A 3D-QSAR study was carried on the analogues of quinoline based derivatives to investigate the effect of spatial arrangement of structural features on the PDE4B inhibition. The stability of statistically significant regression model is indicated by the large value of F (185.6) and high degree of confidence supported by the small value of the variance ratio (P). Further, the data used for model generation are best for the QSAR analysis is obvious from small values of standard deviation (0.38) of the regression and RMSE (0.39). The model was validated by cross-validated correlation coefficient (q²-0.91) that was obtained by leave one out or leave N out method. The reliability and robustness of q² statistical parameter is more than r² because it is obtained by external validation method by dividing the dataset into training and test set.⁴⁵

The external r² prediction with the reported PDE4B inhibitors was carried out to validate the QSAR model. The data set of thirty two molecules was taken as an input for searching matches against the developed model in Phase panel. The output window showed twenty molecules as hits. The molecules with the reported and predicted pIC₅₀ values are given in ESI Table 3.† The predicted activity and experimental activity are in statistical limits of confidence and hence the derived model can be accepted for further studies.

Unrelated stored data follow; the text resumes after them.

(** The finding's own screenshot stands in for the evidence, and is not
    counted.  When the last screenshot of a submission is the finding's
    original, the submission succeeds and answers with it as the after
    screenshot; but the stored claim has none, and the gate still asks for it. *)
Theorem original_submitted_as_after scope id input actor s v f' c s' p
    (Hok : db_ok (db s)) (Hproject : own_project (db s) scope = Some p)
    (Hrun : submitVerification scope id input actor s = (Ok ((v, f'), c), s'))
    (Hafter : after_artefact_id v = Some (fn_screenshot_artefact_id f')) :
  after_artefact_id (stored_verification (db s') (verification_row v)) = None
  ∧ ∃ missing, outstanding_evidence (db s') scope id = Some missing
               ∧ "after screenshot" ∈ missing.
Proof.
  assert (db_ok (db s')) as Hok' by (by eapply submitVerification_ok).
  destruct (submitVerification_run _ _ _ _ _ _ _ _ _ Hok Hrun) as (sb & f & Hp & Hc & Hf & _).
  assert (artefact_with_role (db s') (vf_id (verification_row v)) after = None) as Hnone.
  { rewrite (claim_id Hc). unfold artefact_with_role, artefacts_of.
    rewrite (claim_evidence Hok Hc). apply fmap_None, head_None, filter_none.
    intros a Ha Hrole. rewrite elem_of_order_by in Ha. unfold evidence_rows in Ha.
    apply elem_of_lookup_imap in Ha as (i & e & -> & _). cbn in Hrole.
    unfold evidence_role in Hrole. rewrite Hf in Hrole.
    rewrite (sr_claim _ _ _ _ _ _ _ _ _ _ _ Hc), (sr_row _ _ _ _ _ _ _ _ _ _ _ Hc) in Hafter.
    cbn in Hafter. rewrite Hafter in Hrole.
    case_bool_decide as H1; [done|]. case_bool_decide as H2; [congruence|done]. }
  split; [exact Hnone|].
  assert (own_project (db s') scope = Some p) as Hproject'.
  { unfold own_project in *.
    destruct (sr_others _ _ _ _ _ _ _ _ _ _ _ Hc) as (_ & _ & _ & _ & [= ->]). done. }
  unfold outstanding_evidence, current_evidence. rewrite Hproject'.
  rewrite (claim_is_current Hc Hok'). eexists. split; [reflexivity|].
  cbn [mbind option_bind missingEvidence eu_after_artefact_id completionRequirementsFor
    final_screenshot]. rewrite Hnone. left.
Qed.
End submission.

(** ** Witnesses *)

Definition submitted1 : Verification * FindingRow * bool :=
  returned submit s4 ({| verification_row := new_verification
      {| sb_finding := some_finding; sb_evidence := []; sb_branchCorroborated := false;
         sb_id := ""; sb_afterArtefactId := None |} scope1 "" evidence_input worker None 0;
      artefact_ids := []; before_artefact_id := None; after_artefact_id := None |},
    some_finding, false).


(** The agent sends the finding's own screenshot back as the evidence. *)
Definition original_again : SubmitVerificationInput :=
  {| sv_summary := "Looks the same."; sv_branch := "fix/button"; sv_commit := "89abcdef";
     sv_testedViewports := sv_testedViewports evidence_input;
     sv_checks := sv_checks evidence_input; sv_artefactIds := ["art_before"];
     sv_workspaceBranch := None; sv_expectedVersion := None |}.
Definition submit_original : M (Verification * FindingRow * bool) :=
  submitVerification scope1 fid original_again worker.
Definition resubmitted1 : Verification * FindingRow * bool :=
  returned submit_original s4 submitted1.

Example original_submitted_as_after_witness :
  after_artefact_id resubmitted1.1.1 = Some "art_before"
  ∧ after_artefact_id (stored_verification (db (left_at submit_original s4))
                         (verification_row resubmitted1.1.1)) = None.
Proof.
  split; [vm_compute; reflexivity|].
  refine (proj1 (original_submitted_as_after scope1 fid original_again worker s4 resubmitted1.1.1
            resubmitted1.1.2 resubmitted1.2 (left_at submit_original s4) _ s4_ok _ _ _)).
  - vm_compute. reflexivity.
  - vm_compute. reflexivity.
  - vm_compute. reflexivity.
Defined.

The atoms visualize 3D characteristics of the ligands (atoms or pharmacophores) as that contribute positively or negatively to activity. The QSAR model displays 3D characteristics as cubes that represent the model and color according to the sign of their coefficient values, which is indicated as blue for positive coefficients and red for negative coefficients. Positive coefficients indicate an increase and negative coefficients as decrease in activity. This might provide the information that which functional groups/atoms are desirable or undesirable at certain positions in a molecule. The blue cubes in 3D plots of the 3D pharmacophore regions indicates the ligand regions in which the specific feature is important for better activity, whereas the red cubes shows that particular structural feature or functional group that is not essential for the activity or likely the reason for decreased binding potency or affinity.

Visual analysis of Fig. 2F demonstrates that the presence of the blue cubes at the A3, A5, –NH linker and –NHCO group of dimethyl carboxamide and carboxamide substituent, methoxy group and sulphone group pointing out the positive potential of electron withdrawing characteristic of the molecules and is requisite for the activity at this particular place.

It is also apparent from the literature data that the replacement of electron withdrawing groups at the A3-sulphone group (W_3, W_4, W_1) to sulphide (W_6) or amide (W_7, W_8) or removal (W_5) lead to decline in activity. The phenyl sulphones are observed to be better fit to solvent filled pocket of PDE4B active site.

If 3-methoxyphenyl (W_3) was replaced with 3-ethylphenyl (W_11) or cyclohexyl (W_14) or phenyl (W_13), the activity was decreased as methoxy phenyl group was reported to be good fit to the surface.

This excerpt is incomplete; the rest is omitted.